Le Shass, histoire d’un combat en faveur des juifs séfarades

Le Parlement israélien. Photo: IStock

Le parti ultra-orthodoxe Shass a remporté 11 sièges à la Knesset lors des dernières élections législatives israéliennes. Son succès s’explique en grande partie par sa lutte contre les discriminations à l’égard des juifs issus de pays musulmans, son cheval de bataille.

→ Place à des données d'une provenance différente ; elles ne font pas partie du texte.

Lemma wrapped_at_spec p t i :
  wrapped_at p t i = true →
  ∃ l l' pid argv code,
    t !! i = Some (Print ("Starting " +:+ l)) ∧ names l p = true ∧
    t !! (i + 1) = Some (Print "run_python_command") ∧
    t !! (i + 2) = Some (Spawn pid argv) ∧ called_with p argv = true ∧
    t !! (i + 3) = Some (Exit pid code) ∧
    t !! (i + 4) = Some (Print ("Finished " +:+ l')) ∧
    (p ≠ ("R_0.05", "0.05") → l' = l).
Proof.
  unfold wrapped_at. intros H.
  destruct (t !! i) as [[s0| |]|]; try done.
  destruct (t !! (i + 1)) as [[mid| |]|]; try done.
  destruct (t !! (i + 2)) as [[|pid argv|]|]; try done.
  destruct (t !! (i + 3)) as [[| |pid' code]|]; try done.
  destruct (t !! (i + 4)) as [[s4| |]|]; try done.
  destruct (strip_prefix "Starting " s0) as [l|] eqn:E0; [|done].
  destruct (strip_prefix "Finished " s4) as [l'|] eqn:E4; [|done].
  apply strip_prefix_spec in E0 as ->. apply strip_prefix_spec in E4 as ->.
  apply andb_prop in H as [H Hlabels]. apply andb_prop in H as [H Hpid].
  apply andb_prop in H as [H Hcall]. apply andb_prop in H as [Hname Hmid].
  apply bool_decide_eq_true_1 in Hpid, Hmid. subst.
  exists l, l', pid', argv, code.
  repeat split; try done.
  intros Hp. apply orb_prop in Hlabels as [H|H];
    apply bool_decide_eq_true_1 in H; done.
Qed.

Lemma wrapped_somewhere p t :
  somewhere (wrapped_at p t) t = true →
  ∃ i l l' pid argv code,
    t !! i = Some (Print ("Starting " +:+ l)) ∧ names l p = true ∧
    t !! (i + 1) = Some (Print "run_python_command") ∧
    t !! (i + 2) = Some (Spawn pid argv) ∧ called_with p argv = true ∧
    t !! (i + 3) = Some (Exit pid code) ∧
    t !! (i + 4) = Some (Print ("Finished " +:+ l')) ∧
    (p ≠ ("R_0.05", "0.05") → l' = l).
Proof.
  intros [i [_ Hi]]%existsb_exists. exists i. by apply wrapped_at_spec.
Qed.

(** The claim about a sweep point as the description words it. *)
Definition claimed_point (t : list event) (p : string * string) : Prop :=
  length (calls_for p t) = 1 ∧ ∃ i, bracketed_at p t i = true.

(** C2, refuted as worded.  In the DQN sweep the call for (R_0.05, 0.05)
    is directly preceded by the line run_python_command, not by a start
    marker, and is followed by the marker Finished R 0.01. *)
Lemma C2_counterexample :
  dqn_random_sweep ∈ sweep_scripts ∧
  ("R_0.05", "0.05") ∈ sweep_list dqn_random_sweep ∧
  ∃ t, trace (λ _ _, 0) dqn_random_sweep = Some t ∧
       t !! 1 = Some (Print "run_python_command") ∧
       t !! 4 = Some (Print "Finished R 0.01") ∧
       ¬ claimed_point t ("R_0.05", "0.05").
Proof.
  split; [rewrite sweep_scripts_eq; set_solver|].
  split; [vm_compute; set_solver|].
  eexists. split; [vm_compute; reflexivity|].
  split; [reflexivity|]. split; [reflexivity|].
  intros [_ H].
  match type of H with
  | ∃ i, bracketed_at ?p ?t i = true =>
      apply (somewhere_complete (bracketed_at p t) t (bracketed_at_dom p t))
        in H
  end.
  vm_compute in H. discriminate.
Qed.

(** What a sweep script does, for one behaviour of the external program. *)
Definition sweep_wrapped (s : script) (o : oracle) : Prop :=
  ∃ t, trace o s = Some t ∧
    Forall2 (λ p argv, called_with p argv = true)
            (sweep_list s) (invocations t) ∧
    ∀ p, p ∈ sweep_list s →
      length (calls_for p t) = 1 ∧
      ∃ i l l' pid argv code,
        t !! i = Some (Print ("Starting " +:+ l)) ∧ names l p = true ∧
        t !! (i + 1) = Some (Print "run_python_command") ∧
        t !! (i + 2) = Some (Spawn pid argv) ∧ called_with p argv = true ∧
        t !! (i + 3) = Some (Exit pid code) ∧
        t !! (i + 4) = Some (Print ("Finished " +:+ l')) ∧
        (p ≠ ("R_0.05", "0.05") → l' = l).

(** C2, as the scripts have it.  For every sweep script and any behaviour
    of the external program, the calls are those of the sweep list, in its
    order; each sweep point is called exactly once; its call is preceded
    by a start marker naming the point and the line run_python_command, and
    directly followed by a finish marker, whose label is that of the start
    marker at every point but (R_0.05, 0.05). *)
Theorem C2_sweep_points_wrapped (s : script) (o : oracle) :
  s ∈ sweep_scripts → sweep_wrapped s o.
Proof.
  rewrite sweep_scripts_eq. intros Hs. unfold sweep_wrapped. by_cases Hs.
  all: eexists; split; [vm_compute; reflexivity|].
  all: split; [vm_compute; repeat constructor|].
  all: intros p Hp.
  all: match type of Hp with
       | _ ∈ ?L => let L' := eval vm_compute in L in
                   change L with L' in Hp
       end.
  all: by_cases Hp.
  all: split; [vm_compute; reflexivity|].
  all: apply wrapped_somewhere; vm_compute; reflexivity.
Qed.

(** The DQN sweep, with every run failing, is an instance. *)
Lemma C2_witness :
  dqn_random_sweep ∈ sweep_scripts ∧
  sweep_wrapped dqn_random_sweep (λ _ _, 1).
Proof.
  assert (dqn_random_sweep ∈ sweep_scripts) as H.
  { change (dqn_random_sweep
              ∈ [ppo_l1_sweep; dqn_random_sweep; ppo_random_test]).
    apply list_elem_of_further, list_elem_of_here. }
  split; [exact H | exact (C2_sweep_points_wrapped _ _ H)].
Defined.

L’histoire du Shass commence lorsqu’en 1984, le parti ultra-orthodoxe d’origine européenne Agoudat Israel refuse que des séfarades, les juifs issus de pays musulmans, le représentent au Parlement israélien. S’estimant victimes de discrimination, un groupe de juifs séfarades crée son propre parti, sous la houlette du rabbin d’origine irakienne Ovadia Yossef: le Shass. Acronyme de « Séfarades orthodoxes pour la Torah », cette formation va réunir tant les juifs séfarades, issus de pays maghrébins, que les juifs que l’on appelle « mizrahi », venus du Proche-Orient. Son objectif: lutter contre les discriminations sociales et économiques dont souffre cette population.

Parti incontournable
Quel que soit leur degré de religiosité, les séfarades se reconnaissent donc dans ce parti pourtant ultraorthodoxe. « Le Shass n’a donc pas cessé de gagner des sièges, jusqu’à en obtenir dix-sept en 1999 soit un véritable triomphe », raconte dans un entretien par téléphone à l’ats Yair Sheleg, chercheur à l’Israel Democracy Institute à Jérusalem. Depuis, le Shass a fait des scores moins spectaculaires, mais « aucune coalition ne peut s’en passer pour constituer un gouvernement. Le Shass représente près de 10% de la population israélienne », explique Yair Sheleg.

Et cette formation risque de gagner du terrain à l’avenir, le taux de natalité des juifs ultra-orthodoxes étant largement supérieur à la moyenne israélienne avec « six à sept enfants par femme », dit l’analyste. Le parti Shass n’est certes pas le seul à représenter les voix des « haredim », du mot hébreu « harada », « grande peur », ces juifs extrêmement observants qui vivent dans la crainte de Dieu. La voix des ultra-orthodoxes ashkénazes, d’Europe de l’Est, est quant à elle portée par le parti Judaïsme unifié de la Torah, qui résulte de la fusion de deux formations, Degel Hatorah – et Agoudat Israel, celle-là même qui avait refusé des députés séfarades en 1984. Or, aux dernières élections législatives, ce parti n’a remporté que sept sièges, soit quatre de moins que le Shass. « Il a moins de succès car il ne prétend pas représenter tous les ashkénazes, seulement les plus religieux », explique Yaïr Sheleg.

Mainmise religieuse
Si, à travers le Shass, les ultra-orthodoxes séfarades sont politiquement plus puissants que les ashkénazes, en matière religieuse, ce sont les ashkénazes qui commandent. « Les juifs d’Europe de l’Est ont un meilleur système éducatif et leurs décrets religieux ont plus de poids, les grands centres de la vie religieuse orthodoxe ayant été situés pendant des siècles en Europe », conclut Yaïr Sheleg.